You see a stop light turn to yellow and move your foot from the gas to the brake. That's all conditioned. There is no way you can actually think "Ah, this is a yellow light. What should I do? I think I'll get ready to apply the brake...Hm,, I'm moving my foot now...." Even if you have such an inner monologue, that must be simply downstream of the source of all those actions, hidden, unconscious conditioning.
Carruthers says this is all an illusion that this is actually thinking, when it is just another set of cognitive behaviors we are witnessing that are conditioned. Even the thought "what shall I do? What are my options" are all part of a chain of conditioning.
There is no other way to explain how our slow slow brains can keep up. Stuff doesn't even get into working memory for us to become aware and act in anything like real time. So our perception that we are seeing, thinking and acting in real time, "Here and Now" must be an illusion.
I believe that the whole idea of conscious thought is an error. I came to this conclusion by following out the implications of the two of the main theories of consciousness. The first is what is called the Global Workspace Theory, which is associated with neuroscientists Stanislas Dehaene and Bernard Baars. Their theory states that to be considered conscious a mental state must be among the contents of working memory (the “user interface” of our minds) and thereby be available to other mental functions, such as decision-making and verbalization. Accordingly, conscious states are those that are “globally broadcast,” so to speak. The alternative view, proposed by Michael Graziano, David Rosenthal and others, holds that conscious mental states are simply those that you know of, that you are directly aware of in a way that doesn’t require you to interpret yourself. You do not have to read you own mind to know of them. Now, whichever view you adopt, it turns out that thoughts such as decisions and judgments should not be considered to be conscious. They are not accessible in working memory, nor are we directly aware of them. We merely have what I call “the illusion of immediacy”—the false impression that we know our thoughts directly.
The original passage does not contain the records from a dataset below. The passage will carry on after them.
(* ===== verification/HttpProvider.v ===== *)
(** * cmd/oidc/authenticator: the identity source of the OIDC server

    [OidcAuthenticator] is what the OIDC server relies on; [httpprovider] implements it on the
    identity protocol, turning the user's fields into claims. *)

From S2P Require Import Prelude Values Misc Proto.

Record OidcUser := { ou_Login : string; ou_Claims : claims; ou_FullName : string }.

(** The interface. The [option] of [Authenticate] is the pointer: nil when the user is not
    authenticated. *)
Record OidcAuthenticator := {
  Identify : string → string → result string (OidcUser * Status);
  Authenticate : string → string → result string (option OidcUser);
}.

(** What its comment promises: [Authenticate] gives the user only when the password was
    checked, and names it by the login that was asked. *)
Class OidcAuthenticatorOk (a : OidcAuthenticator) : Prop := {
  authenticate_checked login password u :
    Authenticate a login password = Ok (Some u) →
    Identify a login password = Ok (u, PasswordChecked);
  identify_login login password u st :
    Identify a login password = Ok (u, st) → ou_Login u = login;
}.

(** ** httpprovider.go *)

Definition getStringArrayInMap (m : claims) (key : string) : result string (list string) :=
  match m !! key with
  | None | Some VNil => Ok []
  | Some (VStrs v) => Ok v
  | Some (VArr v) => Ok (strings_of v)
  | Some (VString v) => Ok [v]
  | Some _ => Err ("entry Claims[" +:+ key +:+ "] is not a []string")
  end.

(** The claims of the user, enriched with the fields of the response. *)
Definition enrich (response : IdentityResponse) : result string claims :=
  let usr := resp_User response in
  let claims := map_of (Claims usr) in
  let claims := if str_empty (Name usr) then claims else <["name" := VString (Name usr)]> claims in
  try! groupFromClaims <- getStringArrayInMap claims "groups";
  let groups := DedupAndSort (Groups usr ++ groupFromClaims) in
  let claims := match groups with [] => claims | _ => <["groups" := VStrs groups]> claims end in
  try! emailsFromClaims <- getStringArrayInMap claims "emails";
  let emails := AppendIfNotPresent (Emails usr) emailsFromClaims in
  let claims := match emails with
                | [] => claims
                | e :: _ => <["email" := VString e]> (<["emails" := VStrs emails]> claims)
                end in
  let claims := if str_empty (resp_Authority response) then claims
                else <["authority" := VString (resp_Authority response)]> claims in
  let claims := match Uid usr with None => claims | Some u => <["uid" := VInt u]> claims end in
  Ok claims.

Section provider.
(** [proto.Exchange(u.httpClient, "GET", "v1/identity", ...)]. *)
Context (exchange : IdentityRequest → result string IdentityResponse).

Definition identify (login password : string) : result string (OidcUser * Status) :=
  match exchange {| req_Login := login; req_Password := password |} with
  | Err e => Err e
  | Ok response =>
      try! claims <- enrich response;
      Ok ({| ou_Login := login; ou_Claims := claims; ou_FullName := Name (resp_User response) |},
          resp_Status response)
  end.

Definition authenticate (login password : string) : result string (option OidcUser) :=
  try! (user, passwordStatus) <- identify login password;
  if str_eqb passwordStatus PasswordChecked then Ok (Some user) else Ok None.

Definition httpProvider : OidcAuthenticator :=
  {| Identify := identify; Authenticate := authenticate |}.

Lemma authenticate_identify login password u :
  authenticate login password = Ok (Some u) ↔ identify login password = Ok (u, PasswordChecked).
Proof.
  unfold authenticate. destruct (identify login password) as [[u' st]|e]; simpl; [|naive_solver].
  unfold str_eqb. case_bool_decide; naive_solver.
Qed.

#[export] Instance httpProvider_ok : OidcAuthenticatorOk httpProvider.
Proof.
  split; simpl.
  - intros login password u. apply authenticate_identify.
  - intros login password u st. unfold identify. destruct (exchange _) as [r|e]; [|done].
    destruct (enrich r) as [cl|e]; simpl; [|done]. by intros [= <- <-].
Qed.

Lemma authenticate_exchange login password u :
  authenticate login password = Ok (Some u) ↔
  ∃ r, exchange {| req_Login := login; req_Password := password |} = Ok r ∧
    resp_Status r = PasswordChecked ∧ enrich r = Ok (ou_Claims u) ∧
    ou_Login u = login ∧ ou_FullName u = Name (resp_User r).
Proof.
  rewrite authenticate_identify. unfold identify. destruct (exchange _) as [r|e]; [|naive_solver].
  destruct (enrich r) as [cl|e] eqn:E; simpl; split.
  - intros [= <- Hs]. by exists r.
  - intros (r' & [= <-] & Hs & Hc & Hl & Hf). rewrite E in Hc. destruct u; simplify_eq/=.
    by rewrite Hs.
  - done.
  - intros (r' & [= <-] & Hs & Hc & _). congruence.
Qed.

(** C9. The OIDC server gets an authenticated user exactly when the identity module answered
    [passwordChecked] to this login and password, and the claims could be built; an error of the
    identity module is an error, never an authenticated user. *)
Theorem oidc_authenticated_iff login password u :
  authenticate login password = Ok (Some u) ↔
  ∃ r, exchange {| req_Login := login; req_Password := password |} = Ok r ∧
    resp_Status r = PasswordChecked ∧ enrich r = Ok (ou_Claims u) ∧
    ou_Login u = login ∧ ou_FullName u = Name (resp_User r).
Proof. apply authenticate_exchange. Qed.
End provider.

(** The strings a claim entry holds. *)
Definition claim_strings (o : option value) : option (list string) :=
  match o with
  | None | Some VNil => Some []
  | Some (VStrs v) => Some v
  | Some (VArr v) => Some (strings_of v)
  | Some (VString v) => Some [v]
  | Some _ => None
  end.

Lemma getStringArrayInMap_spec m key l :
  getStringArrayInMap m key = Ok l ↔ claim_strings (m !! key) = Some l.
Proof. unfold getStringArrayInMap. destruct (m !! key) as [[]|]; naive_solver. Qed.

(** The claims the OIDC server issues for a user: [groups] is the sorted set of the groups
    of the user and of its [groups] claim, [emails] the emails of the user followed by those of
    its [emails] claim, [email] the first of them, [name], [authority] and [uid] the fields of
    the response when they are set; every other claim is passed on unchanged. *)
Theorem enrich_spec response cl :
  enrich response = Ok cl →
  let usr := resp_User response in
  let c0 := map_of (Claims usr) in
  ∃ gs es,
    claim_strings (c0 !! "groups") = Some gs ∧ claim_strings (c0 !! "emails") = Some es ∧
    let groups := DedupAndSort (Groups usr ++ gs) in
    let emails := AppendIfNotPresent (Emails usr) es in
    cl !! "groups" = (if decide (groups = []) then c0 !! "groups" else Some (VStrs groups)) ∧
    cl !! "emails" = (if decide (emails = []) then c0 !! "emails" else Some (VStrs emails)) ∧
    cl !! "email" = (match emails with [] => c0 !! "email" | e :: _ => Some (VString e) end) ∧
    cl !! "name" = (if decide (Name usr = "") then c0 !! "name" else Some (VString (Name usr))) ∧
    cl !! "authority" = (if decide (resp_Authority response = "") then c0 !! "authority"
                         else Some (VString (resp_Authority response))) ∧
    cl !! "uid" = (match Uid usr with None => c0 !! "uid" | Some u => Some (VInt u) end) ∧
    (∀ k, k ∉ ["groups"; "emails"; "email"; "name"; "authority"; "uid"] → cl !! k = c0 !! k).
Proof.
  unfold enrich, str_empty. cbn zeta.
  destruct (getStringArrayInMap _ "groups") as [gs|] eqn:Hg; simpl; [|done].
  destruct (getStringArrayInMap _ "emails") as [es|] eqn:He; simpl; [|done].
  intros [= <-]. apply getStringArrayInMap_spec in Hg, He.
  exists gs, es.
  assert (Hg' : claim_strings (map_of (Claims (resp_User response)) !! "groups") = Some gs).
  { revert Hg. case_bool_decide; [done|]. by rewrite lookup_insert_ne. }
  assert (He' : claim_strings (map_of (Claims (resp_User response)) !! "emails") = Some es).
  { revert He. destruct (DedupAndSort _); repeat case_bool_decide; by rewrite ?lookup_insert_ne. }
  split; [done|]. split; [done|].
  destruct (DedupAndSort _) as [|g gs'], (AppendIfNotPresent _ _) as [|e es'];
    repeat case_bool_decide; destruct (Uid (resp_User response));
    split_and!; try intros k Hk;
    repeat (rewrite lookup_insert_eq || rewrite lookup_insert_ne by first [done|set_solver]);
    repeat case_decide; done.
Qed.

Definition demo_identity : IdentityResponse :=
  {| resp_User := {| Login := "bob"; Uid := Some 7%Z; Name := "Bob"; Emails := ["b@x.org"];
                     Groups := ["ops"]; Claims := Some {["groups" := VArr [VString "dev"]]} |};
     resp_Status := PasswordChecked; resp_Details := None; resp_Authority := "ldap" |}.

Lemma enrich_spec_witness : ∃ cl,
  enrich demo_identity = Ok cl ∧ cl !! "groups" = Some (VStrs ["dev"; "ops"]) ∧
  cl !! "email" = Some (VString "b@x.org").
Proof.
  destruct (enrich demo_identity) as [cl|e] eqn:E; [|by vm_compute in E].
  exists cl. split; [reflexivity|].
  pose proof (enrich_spec demo_identity cl E) as (gs & es & Hg & He & H1 & _ & H3 & _).
  vm_compute in Hg, He. injection Hg as <-. injection He as <-. split.
  - rewrite H1. reflexivity.
  - rewrite H3. reflexivity.
Defined.
(** An invariant of every allowed operation is an invariant of every sequence of them. *)
Lemma run_all_invariant (I : MemoryStore → Prop) (allowed : op → Prop) os s :
  (∀ o s, allowed o → I s → I (run o s)) → Forall allowed os → I s → I (run_all os s).
Proof.
  intros Hstep Ha. revert s. induction Ha as [|o os Ho Hos IH]; intros s Hs; [done|].
  simpl. apply IH. by apply Hstep.
Qed.

(** Each operation changes only its own maps. *)
Lemma run_AuthorizeCodes o s :
  match o with OpCreateCode _ _ | OpInvalidateCode _ => True
  | _ => AuthorizeCodes (run o s) = AuthorizeCodes s end.
Proof.
  destruct o; try done; simpl; unfold SetClient, SetClientAssertionJWT, RevokeAccessToken,
    RotateRefreshToken, RevokeRefreshToken, RevokeAccessToken; repeat case_match; simplify_eq; done.
Qed.

Lemma run_RefreshTokens o s :
  match o with OpCreateRefresh _ _ _ | OpDeleteRefresh _ | OpRevokeRefresh _ | OpRotate _ => True
  | _ => RefreshTokens (run o s) = RefreshTokens s ∧
         RefreshTokenRequestIDs (run o s) = RefreshTokenRequestIDs s end.
Proof.
  destruct o; try done; simpl; unfold SetClient, SetClientAssertionJWT, RevokeAccessToken,
    InvalidateAuthorizeCodeSession; repeat case_match; simplify_eq; done.
Qed.
Definition set_status (st : OidcClientStatus) (o : OidcClient) : OidcClient :=
  {| oc_Name := oc_Name o; oc_Namespace := oc_Namespace o; oc_Deleting := oc_Deleting o;
     oc_Finalizers := oc_Finalizers o; oc_Spec := oc_Spec o; oc_Status := st |}.
Definition set_finalizers (fs : list string) (o : OidcClient) : OidcClient :=
  {| oc_Name := oc_Name o; oc_Namespace := oc_Namespace o; oc_Deleting := oc_Deleting o;
     oc_Finalizers := fs; oc_Spec := oc_Spec o; oc_Status := oc_Status o |}.
Definition set_style (s : string) (sp : OidcClientSpec) : OidcClientSpec :=
  {| Enabled := Enabled sp; Secrets := Secrets sp; RedirectURIs := RedirectURIs sp;
     GrantTypes := GrantTypes sp; ResponseTypes := ResponseTypes sp; Scopes := Scopes sp;
     Public := Public sp; Audiences := Audiences sp; ForceOpenIdScope := ForceOpenIdScope sp;
     Style := s; PostLogoutURL := PostLogoutURL sp; DisplayName := DisplayName sp;
     Description := Description sp; EntryURL := EntryURL sp;
     AccessTokenLifespan := AccessTokenLifespan sp; RefreshTokenLifespan := RefreshTokenLifespan sp;
     IDTokenLifespan := IDTokenLifespan sp; ClientId := ClientId sp;
     UpstreamProviders := UpstreamProviders sp |}.
Definition set_spec (sp : OidcClientSpec) (o : OidcClient) : OidcClient :=
  {| oc_Name := oc_Name o; oc_Namespace := oc_Namespace o; oc_Deleting := oc_Deleting o;
     oc_Finalizers := oc_Finalizers o; oc_Spec := sp; oc_Status := oc_Status o |}.

Record OidcClientReconciler := {
  ClientPrivilegedNamespace : string;
  DefaultStyle : string;
  statusErrorCount : Z;
}.

Definition buildClientId (r : OidcClientReconciler) (sp : OidcClientSpec) (name namespace : string)
    : string :=
  if negb (str_empty (ClientId sp)) then ClientId sp
  else if negb (str_eqb namespace (ClientPrivilegedNamespace r)) then namespace +:+ "-" +:+ name
  else name.

Definition error_message (e : store_error) : string :=
  match e with
  | ClientDuplicationError existing => "duplicate client_id with " +:+ existing
  | _ => ""
  end.

Section reconcile.
Context {Req AReq Up Key : Type}.
Abbreviation store := (@MemoryStore Req AReq Up Key).
Context (r : OidcClientReconciler) (a : api).
Context (bcrypt_hash : string → option string).

Definition nothing (res : reconcile_result) (st : store) : outcome store :=
  {| out_result := res; out_store := st; out_status := None; out_finalizers := None;
     out_statusErrorCount := statusErrorCount r; out_events := [] |}.

(** The phase and the message of an outcome. *)
Definition phase_message (o : OidcClient) (err : option string) : string * string :=
  match err with
  | Some e => (OidcClientPhaseError, e)
  | None => if negb (BoolPtrTrue (Enabled (oc_Spec o))) then (OidcClientPhaseOff, "Disabled")
            else (OidcClientPhaseReady, "OK")
  end.

(** The status [updateStatus] leaves in the object, whether or not the API accepts it. *)
Definition new_status (o : OidcClient) (err : option string) : OidcClientStatus :=
  {| ost_Phase := (phase_message o err).1; ost_ClientId := ost_ClientId (oc_Status o);
     ost_Message := (phase_message o err).2 |}.

(** [updateStatus]: the status is written only when the phase or the message changes. *)
Definition updateStatus (o : OidcClient) (err : option string) (st : store)
    (events : list (string * string * string)) : outcome store :=
  let status := new_status o err in
  let toUpdate := negb (str_eqb (ost_Phase (oc_Status o)) (ost_Phase status))
                  || negb (str_eqb (ost_Message (oc_Status o)) (ost_Message status)) in
  if toUpdate then
    match api_status_update a (set_status status o) with
    | None => {| out_result := Done; out_store := st; out_status := Some status;
                 out_finalizers := None;
                 out_statusErrorCount := statusErrorCount r; out_events := events |}
    | Some e =>
        if decide (statusErrorCount r = 0%Z) then
          {| out_result := RequeueAfter 200; out_store := st; out_status := None;
             out_finalizers := None; out_statusErrorCount := statusErrorCount r + 1;
             out_events := events |}
        else
          {| out_result := ReconcileErr e; out_store := st; out_status := None;
             out_finalizers := None; out_statusErrorCount := statusErrorCount r;
             out_events := events |}
    end
  else {| out_result := Done; out_store := st; out_status := None; out_finalizers := None;
          out_statusErrorCount := statusErrorCount r; out_events := events |}.

(** [UpdateStorageAndStatus]. The store keeps a pointer to the object, whose status
    [updateStatus] sets afterwards: the registered client holds the final one. *)
Definition UpdateStorageAndStatus (o : OidcClient) (secrets : list string) (err : option string)
    (st : store) : outcome store :=
  let id := ost_ClientId (oc_Status o) in
  match err with
  | None =>
      if BoolPtrTrue (Enabled (oc_Spec o)) then
        match SetClient (NewKubauthClient (set_status (new_status o None) o) id secrets) st with
        | (None, st') =>
            updateStatus o None st' [("Normal", "Created", "Created client with client_id '" +:+ id +:+ "'")]
        | (Some e, st') =>
            updateStatus o (Some (error_message e)) st' [("Warning", "Duplicate", error_message e)]
        end
      else updateStatus o None (DeleteClient id st) [("Normal", "Off", "Disabled")]
  | Some e => updateStatus o (Some e) (DeleteClient id st) [("Warning", "Error", e)]
  end.

(** The loop over the secrets: the hashes, a configuration error, or an API error. *)
Inductive secrets_outcome := Hashes (hs : list string) | BadSecret (e : string) | SecretApiErr (e : string).

Fixpoint hash_secrets (ns : string) (refs : list OidcClientSecretSpec) (acc : list string)
    : secrets_outcome :=
  match refs with
  | [] => Hashes acc
  | ref :: rest =>
      match api_secret a (ocs_Name ref) with
      | NotFound => BadSecret ("unable to fetch secret '" +:+ ns +:+ ":" +:+ ocs_Name ref +:+ "'")
      | GetErr e => SecretApiErr e
      | Found data =>
          match data !! ocs_Key ref with
          | None => BadSecret ("no '" +:+ ocs_Key ref +:+ "' key in secret '" +:+ ns +:+ ":" +:+
                               ocs_Name ref +:+ "'")
          | Some v =>
              if ocs_Hashed ref then hash_secrets ns rest (acc ++ [v])
              else match bcrypt_hash v with
                   | Some h => hash_secrets ns rest (acc ++ [h])
                   | None => BadSecret ("unable to hash value from secret '" +:+ ns +:+ ":" +:+
                                        ocs_Name ref +:+ "[" +:+ ocs_Key ref +:+ "]'")
                   end
          end
      end
  end.

(** [Patch] of the finalizers. *)
Definition patch (o : OidcClient) (fs : list string) (st : store) : outcome store :=
  match api_patch a (set_finalizers fs o) with
  | Some e => nothing (ReconcileErr e) st
  | None => {| out_result := Done; out_store := st; out_status := None; out_finalizers := Some fs;
               out_statusErrorCount := statusErrorCount r; out_events := [] |}
  end.

(** The object with its effective client id. *)
Definition with_client_id (o : OidcClient) (name ns : string) : OidcClient :=
  if str_empty (ost_ClientId (oc_Status o)) then
    set_status {| ost_Phase := ost_Phase (oc_Status o);
                  ost_ClientId := buildClientId r (oc_Spec o) name ns;
                  ost_Message := ost_Message (oc_Status o) |} o
  else o.

Definition with_default_style (o : OidcClient) : OidcClient :=
  if str_empty (Style (oc_Spec o)) then set_spec (set_style (DefaultStyle r) (oc_Spec o)) o else o.

(** [Reconcile] of the request [ns/name]. *)
Definition Reconcile (name ns : string) (st : store) : outcome store :=
  match api_get a with
  | NotFound => nothing Done st
  | GetErr e => nothing (ReconcileErr e) st
  | Found o0 =>
      let o := with_client_id o0 name ns in
      if oc_Deleting o then
        let st' := if str_eqb (ost_Phase (oc_Status o)) OidcClientPhaseReady
                   then DeleteClient (ost_ClientId (oc_Status o)) st else st in
        patch o (filter (.≠ finalizerName) (oc_Finalizers o)) st'
      else if bool_decide (finalizerName ∉ oc_Finalizers o) then
        patch o (oc_Finalizers o ++ [finalizerName]) st
      else if negb (BoolPtrTrue (Enabled (oc_Spec o))) then UpdateStorageAndStatus o [] None st
      else
        let o := with_default_style o in
        if Public (oc_Spec o) then
          match Secrets (oc_Spec o) with
          | Some _ => UpdateStorageAndStatus o [] (Some "'secrets' set while public is enabled") st
          | None => UpdateStorageAndStatus o [] None st
          end
        else
          match Secrets (oc_Spec o) with
          | None | Some [] =>
              UpdateStorageAndStatus o []
                (Some "when not public, one of 'secrets' must be defined with at least one item") st
          | Some refs =>
              match hash_secrets ns refs [] with
              | SecretApiErr e => nothing (ReconcileErr e) st
              | BadSecret e => UpdateStorageAndStatus o [] (Some e) st
              | Hashes hs => UpdateStorageAndStatus o hs None st
              end
          end
  end.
In ordinary life we are quite content to say things like “Oh, I just had a thought” or “I was thinking to myself.” By this we usually mean instances of inner speech or visual imagery, which are at the center of our stream of consciousness—the train of words and visual contents represented in our minds. I think that these trains are indeed conscious. In neurophilosophy, however, we refer to “thought” in a much more specific sense. In this view, thoughts include only nonsensory mental attitudes, such as judgments, decisions, intentions and goals. These are amodal, abstract events, meaning that they are not sensory experiences and are not tied to sensory experiences. Such thoughts never figure in working memory. They never become conscious. And we only ever know of them by interpreting what does become conscious, such as visual imagery and the words we hear ourselves say in our heads.
We are only aware of our thoughts when a stimulus event triggers them into conscious awareness, or our internal monologue brings them up, but otherwise they are unconscious. And so we think we are doing the thinking but we, the observer, are just along for the ride seeing thoughts long after they were created.
Comparing the brain's slow functioning to our verbal reports, what we do see isn't the whole picture. We live in an illusion of complete awareness of "here" that is missing a lot and a false sense of immediacy, of "now", that isn't actually "now".
Carruthers very intelligently distinguishes conscious thought with Awareness:
Some philosophers believe that consciousness can be richer than what we can actually report. For example, our visual field seems to be full of detail—everything is just there, already consciously seen. Yet experiments in visual perception, especially the phenomenon of inattentional blindness, show that in fact we consciously register only a very limited slice of the world....
The illusion of immediacy has the advantage of enabling us to understand others with much greater speed and probably with little or no loss of reliability. If I had to figure out to what extent others are reliable interpreters of themselves, then that would make things much more complicated and slow.
If there is a Here and Now, and a truly "mindful" Observer, who can "Be Here and Now", it hasn't been detected in the brain yet. And Carruthers believes it might just be an illusion.
Or maybe it's just not inside the physical organ of the brain?